As we reported in our September 2012 issue of Tax News, the 2012 income tax brackets, along with filing requirement thresholds, standard deductions, and certain credits were adjusted for inflation using a process called “indexing.” The indexing rate is based on the inflation rate, as measured by the California Consumer Price Index, for all urban consumers from June 2011 to June 2012. This year the inflation rate measured 1.9 percent.

In addition to the annual indexing process, the 2012 tax rate schedules have also been updated to reflect tax increases due to the passage of Proposition 30.

Among other things, Proposition 30 raises the personal income tax rate on individuals making more than $250,000 per year for the next seven years.

The income tax changes apply retroactively to all income earned or received since January 1, 2012. For tax year 2012, the maximum individual tax rate is 12.3 percent. If the income exceeds $1 million, there is an additional 1 percent mental health tax bringing the top rate to 13.3 percent. The maximum Alternative Minimum Tax rate (AMT) for individuals remains at 7 percent.

The 2012 corporate tax rate is 8.84 percent for corporations other than banks and financial institutions, and 10.84 percent for banks and financial institutions. The AMT rate for corporations is 6.65 percent. The corporate tax rate is 1.5 percent for S corporations other than banks or financial institutions, and 3.5 percent for bank and financial institutions registered as S corporations.

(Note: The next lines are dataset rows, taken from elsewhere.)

(** * Feedback-collection flow: session store and webhook dispatcher

    A shallow embedding of [services/conversationManager.js] (the
    [ConversationStateManager] singleton) and of the webhook processor
    ([processWebhookPayload], [handleIncomingMessage] and the three step
    handlers), followed by the properties of the session life cycle.

    Conventions of the embedding.
    - A JavaScript string is a [string] whose characters are the code
      units U+0000..U+00FF.
    - A [Date] is its millisecond time stamp, an integer; subtracting two
      dates subtracts the time stamps.
    - The manager's [Map] is a [gmap] from the user's phone number to the
      session object.  A session object is reachable only through the map
      entry of its user, so a mutation in place ([session.lastActivity =
      ...], [Object.assign(session, ...)]) is a write to that entry.
    - The code runs in a world that holds the map, the clock, the console
      and the messages handed to the sender.  [new Date()] reads the clock;
      the clock does not move while one synchronous call runs, it is moved
      between calls with [at_time].
    - A function that can throw returns [Throw e]; [null] is [None].
    - Progress lines written with [console.log] are left out; the lines
      written with [console.error] and the completion record are kept. *)

From Stdlib Require Import ZArith Ascii String List Lia.
From stdpp Require Import base option list gmap fin_maps strings.

Open Scope string_scope.
Open Scope Z_scope.
Open Scope list_scope.

(** ** JavaScript strings *)

Module JsString.

(** [WhiteSpace] and [LineTerminator] code units below U+0100: TAB, LF,
    VT, FF, CR, SPACE and NO-BREAK SPACE. *)
Definition isWhiteSpace (c : ascii) : bool :=
  let n := nat_of_ascii c in
  ((9 <=? n) && (n <=? 13) || (n =? 32) || (n =? 160))%nat.

Fixpoint trimStart (s : string) : string :=
  match s with
  | EmptyString => EmptyString
  | String c rest => if isWhiteSpace c then trimStart rest else s
  end.

Fixpoint trimEnd (s : string) : string :=
  match s with
  | EmptyString => EmptyString
  | String c rest =>
      match trimEnd rest with
      | EmptyString => if isWhiteSpace c then EmptyString else String c EmptyString
      | rest' => String c rest'
      end
  end.

(** [String.prototype.trim] *)
Definition trim (s : string) : string := trimEnd (trimStart s).
(** C1 (as amended): a discount outside 1..100 on a candidate with a
    valid code is rejected by the validation of ImportBatch with the
    out-of-range error, before the clock or the repository is consulted.
    Create and Update make no such check: once their code and date checks
    pass they hand a voucher carrying that discount to the repository and
    return what the repository answers. *)
Theorem C1_range_check_in_batch_validation_only :
  forall req : request.CreateVoucherRequest,
    outOfRange (request.DiscountPercent req) ->
    codeOK (request.VoucherCode req) ->
    (forall (W : Type) (h : Handler W) (w : W),
        run h (service.validateAndConvert req) w
        = (Err (rangeError (request.DiscountPercent req)), w, []))
    /\ (forall (W : Type) (h : Handler W) (w : W) (expiryDate : time.Time),
          service.exceptNotFound
            (fst (h (repository.FindByVoucherCode (request.VoucherCode req)) w))
          = Ok None ->
          time.Parse_2006_01_02 (request.ExpiryDate req) = Some expiryDate ->
          localDateNotPast
            (fst (h repository.TimeNow
                    (snd (h (repository.FindByVoucherCode
                               (request.VoucherCode req)) w))))
            expiryDate = true ->
          value (run h (service.Create req) w)
          = fst (h (repository.Create
                      (entity.literal (request.VoucherCode req)
                                      (request.DiscountPercent req) expiryDate))
                   (snd (h repository.TimeNow
                           (snd (h (repository.FindByVoucherCode
                                      (request.VoucherCode req)) w))))))
    /\ (forall (W : Type) (h : Handler W) (w w1 : W) (id : N)
               (voucher : entity.Voucher) (expiryDate : time.Time),
          h (repository.FindByID id) w = (Ok voucher, w1) ->
          codeCheckPasses h w1 voucher req ->
          time.Parse_2006_01_02 (request.ExpiryDate req) = Some expiryDate ->
          localDateNotPast
            (fst (h repository.TimeNow (afterCodeCheck h w1 voucher req)))
            expiryDate = true ->
          value (run h (service.Update id req) w)
          = fst (h (repository.Update (overwritten voucher req expiryDate))
                   (snd (h repository.TimeNow
                           (afterCodeCheck h w1 voucher req))))).
Proof.
  intros req Hrange Hcode.
  apply outOfRange_test in Hrange.
  apply codeOK_tests in Hcode. destruct Hcode as [Hne Hlen].
  split; [ | split].
  - intros W h w. unfold service.validateAndConvert.
    rewrite Hne, Hlen, Hrange. reflexivity.
  - intros W h w expiryDate Hfree Hparse Hdate.
    unfold service.Create. rewrite run_call_bind, Hfree, Hparse.
    rewrite run_call_bind.
    cbv zeta. rewrite (localDateNotPast_Before _ _ Hdate), run_call_bind.
    destruct (h (repository.Create _) _) as [saved w3].
    simpl fst. simpl snd. destruct saved; reflexivity.
  - intros W h w w1 id voucher expiryDate Hfind Hcheck Hparse Hdate.
    unfold service.Update. rewrite run_call_bind, Hfind.
    simpl fst. simpl snd. unfold afterCodeCheck in *.
    destruct Hcheck as [Hsame | [Hdiff Hfree]].
    + apply String.eqb_eq in Hsame. rewrite Hsame in *. simpl negb. cbv iota.
      pose proof (updateChecked_run W h _ voucher req expiryDate Hparse Hdate)
        as [Hvalue _].
      unfold value in *.
      destruct (run h (service.updateChecked voucher req) _) as [[a w3] tr].
      exact Hvalue.
    + apply String.eqb_neq in Hdiff. rewrite Hdiff in *. simpl negb. cbv iota.
      rewrite run_call_bind, Hfree.
      pose proof (updateChecked_run W h _ voucher req expiryDate Hparse Hdate)
        as [Hvalue _].
      unfold value in *.
      destruct (run h (service.updateChecked voucher req) _) as [[a w3] tr].
      exact Hvalue.
Qed.

(** C1 does not hold as stated: Create and Update accept a discount of
    200 on an otherwise valid candidate whenever the repository does, and
    the voucher is written; against the table the insert is refused, but
    by the constraint of the column and not by an out-of-range error. *)
Lemma C1_counterexample :
  outOfRange (request.DiscountPercent sample.req200)
  /\ codeOK (request.VoucherCode sample.req200)
  /\ isOk (value (run mock.handler (service.Create sample.req200)
                      (mockAt sample.noon2026))) = true
  /\ map entity.DiscountPercent
         (mock.written (final (run mock.handler (service.Create sample.req200)
                                   (mockAt sample.noon2026))))
     = [float64.ofZ 200]
  /\ isOk (value (run mock.handler (service.Update 5 sample.req200)
                      (sample.mockHolding sample.noon2026 sample.held))) = true
  /\ map entity.DiscountPercent
         (mock.written (final (run mock.handler (service.Update 5 sample.req200)
                                   (sample.mockHolding sample.noon2026
                                                       sample.held))))
     = [float64.ofZ 200]
  /\ value (run store.handler (service.Create sample.req200) sample.table)
     = Err store.violation
  /\ store.violation <> rangeError (request.DiscountPercent sample.req200).
Proof.
  split; [right; reflexivity | ].
  split; [split; [discriminate | vm_compute; discriminate] | ].
  repeat split; try (vm_compute; reflexivity).
  discriminate.
Qed.

Lemma C1_range_check_witness :
  run mock.handler (service.validateAndConvert sample.req200)
      (mockAt sample.noon2026)
  = (Err (rangeError (float64.ofZ 200)), mockAt sample.noon2026, [])
  /\ value (run mock.handler (service.Create sample.req200)
                (mockAt sample.noon2026))
     = Ok (entity.literal "BAD" (float64.ofZ 200) sample.day2099).
Proof.
  assert (outOfRange (request.DiscountPercent sample.req200)) as Hrange
    by (right; reflexivity).
  assert (codeOK (request.VoucherCode sample.req200)) as Hcode
    by (split; [discriminate | vm_compute; discriminate]).
  destruct (C1_range_check_in_batch_validation_only sample.req200 Hrange Hcode)
    as [Hvalidate [Hcreate _]].
  split.
  - apply Hvalidate.
  - rewrite (Hcreate mock.World mock.handler (mockAt sample.noon2026)
               sample.day2099);
      reflexivity.
Defined.

(* ================================================================== *)
(** * The day an expiry date is compared with *)

(** C3, at two instants: Create and Update compare the expiry date with
    the calendar day of the clock's location; validateAndConvert and
    parseCSVRow compare it with the UTC day.  At 02:00 on 10 March in a
    zone seven hours east of UTC the import paths accept 9 March, which
    Create and Update refuse as past; at 21:00 on 9 March in a zone five
    hours west of UTC the import paths refuse 9 March, the current local
    day, which Create and Update accept. *)
Theorem C3_import_paths_compare_utc_days :
  (time.civil sample.earlyMorningEast = (2026, 3, 10)
   /\ value (run mock.handler (service.Create sample.reqMarch9)
                 (mockAt sample.earlyMorningEast))
      = Err (errors.New "expiry date must be today or in the future")
   /\ value (run mock.handler (service.Update 5 sample.reqMarch9)
                 (sample.mockHolding sample.earlyMorningEast sample.held))
      = Err (errors.New "expiry date must be today or in the future")
   /\ isOk (value (run mock.handler (service.validateAndConvert sample.reqMarch9)
                       (mockAt sample.earlyMorningEast))) = true
   /\ isOk (value (run mock.handler
                       (service.parseCSVRow sample.parseFloat sample.rowMarch9 2)
                       (mockAt sample.earlyMorningEast))) = true)
  /\ (time.civil sample.eveningWest = (2026, 3, 9)
      /\ isOk (value (run mock.handler (service.Create sample.reqMarch9)
                          (mockAt sample.eveningWest))) = true
      /\ isOk (value (run mock.handler (service.Update 5 sample.reqMarch9)
                          (sample.mockHolding sample.eveningWest sample.held)))
         = true
      /\ value (run mock.handler (service.validateAndConvert sample.reqMarch9)
                    (mockAt sample.eveningWest))
         = Err (errors.New
                  "expiry date 2026-03-09 must be today or in the future")
      /\ value (run mock.handler
                    (service.parseCSVRow sample.parseFloat sample.rowMarch9 2)
                    (mockAt sample.eveningWest))
         = Err (errors.New
                  "expiry date 2026-03-09 must be today or in the future")).
Proof.
  repeat split; vm_compute; reflexivity.
Qed.
(** ** [unlink] removes the node it has walked to *)



(** ** Errors of the tree that the client does not see *)

(** X20.  What [Walk], [Remove], [Stat], [Attach] and [Clunk] can respond
    with, in every run.  The errors that the tree returns to [Walk] and to
    [Remove] do not reach the client: an error response of [Walk] is the
    unlinked-fid error, the permission error or the not-exist error, and
    one of [Remove] is the unlinked-fid error, the permission error or
    the not-empty error.  [Stat] fails with the unlinked-fid error only,
    and [Attach] and [Clunk] do not fail. *)
Theorem tree_errors_are_translated {W : Type} (env : Env W)
    (Sprintf : string -> list Arg -> string) (r : Req) (s : State) (w : W) :
  let responds (p : Prog (unit * State)) (ok : Response -> Prop) :=
    Forall ok (responses (trace env p w)) in
  responds (Walk r s)
    (fun resp => match resp with
                 | Rwalk _ => True
                 | Rerror e => e ∈ [Eunlinked; Eperm; Enoent]
                 | _ => False
                 end)
  /\ responds (Remove Sprintf r s)
       (fun resp => match resp with
                    | Rremove => True
                    | Rerror e => e ∈ [Eunlinked; Eperm; Enotempty]
                    | _ => False
                    end)
  /\ responds (Stat r s)
       (fun resp => match resp with
                    | Rstat _ => True
                    | Rerror e => e = Eunlinked
                    | _ => False
                    end)
  /\ responds (Attach r s)
       (fun resp => match resp with Rattach _ => True | _ => False end)
  /\ responds (Clunk r s)
       (fun resp => match resp with Rclunk => True | _ => False end).
Proof.
  intros responds.
  assert (Hall : forall (p : Prog (unit * State)) ok,
    always p (fun t _ => Forall ok (responses t)) -> responds p ok).
  { intros p ok H. exact (always_run p _ H W env w). }
  repeat apply conj; apply Hall; clear Hall responds.
  - unfold Walk. handler_runs response_of; read_events;
      repeat first [apply Forall_nil_2 | apply Forall_cons_2];
      first [exact I | rewrite !elem_of_cons; tauto].
  - unfold Remove. handler_runs response_of; read_events;
      repeat first [apply Forall_nil_2 | apply Forall_cons_2];
      first [exact I | rewrite !elem_of_cons; tauto].
  - unfold Stat. handler_runs response_of; read_events;
      repeat first [apply Forall_nil_2 | apply Forall_cons_2];
      first [exact I | reflexivity].
  - unfold Attach. handler_runs response_of; read_events;
      repeat first [apply Forall_nil_2 | apply Forall_cons_2]; exact I.
  - unfold Clunk. handler_runs response_of; read_events;
      repeat first [apply Forall_nil_2 | apply Forall_cons_2]; exact I.
Qed.

(** ** [Create] and [Wstat] go through [checkMode] *)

The good news is that taxpayers will not be required to "catch up" for the tax increase in the first three quarters, by increasing the fourth quarter estimate. Taxpayers will also not receive an underpayment penalty to the extent that the underpayment was created or increased by the passage of Proposition 30 (Revenue and Taxation Code (R&TC) Section 19136(2)(g)(1 and 19142(b)(1)).

Therefore, taxpayers may pay the balance due with the return without fear of receiving a notice from us for the penalty. Please be aware, however, that only the portion of the underpayment due to the tax increase will have the penalty waived. For example, if your client was underpaid in the first two quarters and makes a full payment with the tax return, we will still issue the penalty on the first two quarters as this underpayment was not caused by Proposition 30. To request a waiver or reduction of the underpayment of estimated tax penalty due to this new law, included a 5805 with the return and fill out Part 1, question 1 with the explanation that the underpayment is due to Proposition 30.

The complete 2012 tax rate schedules are available on our website.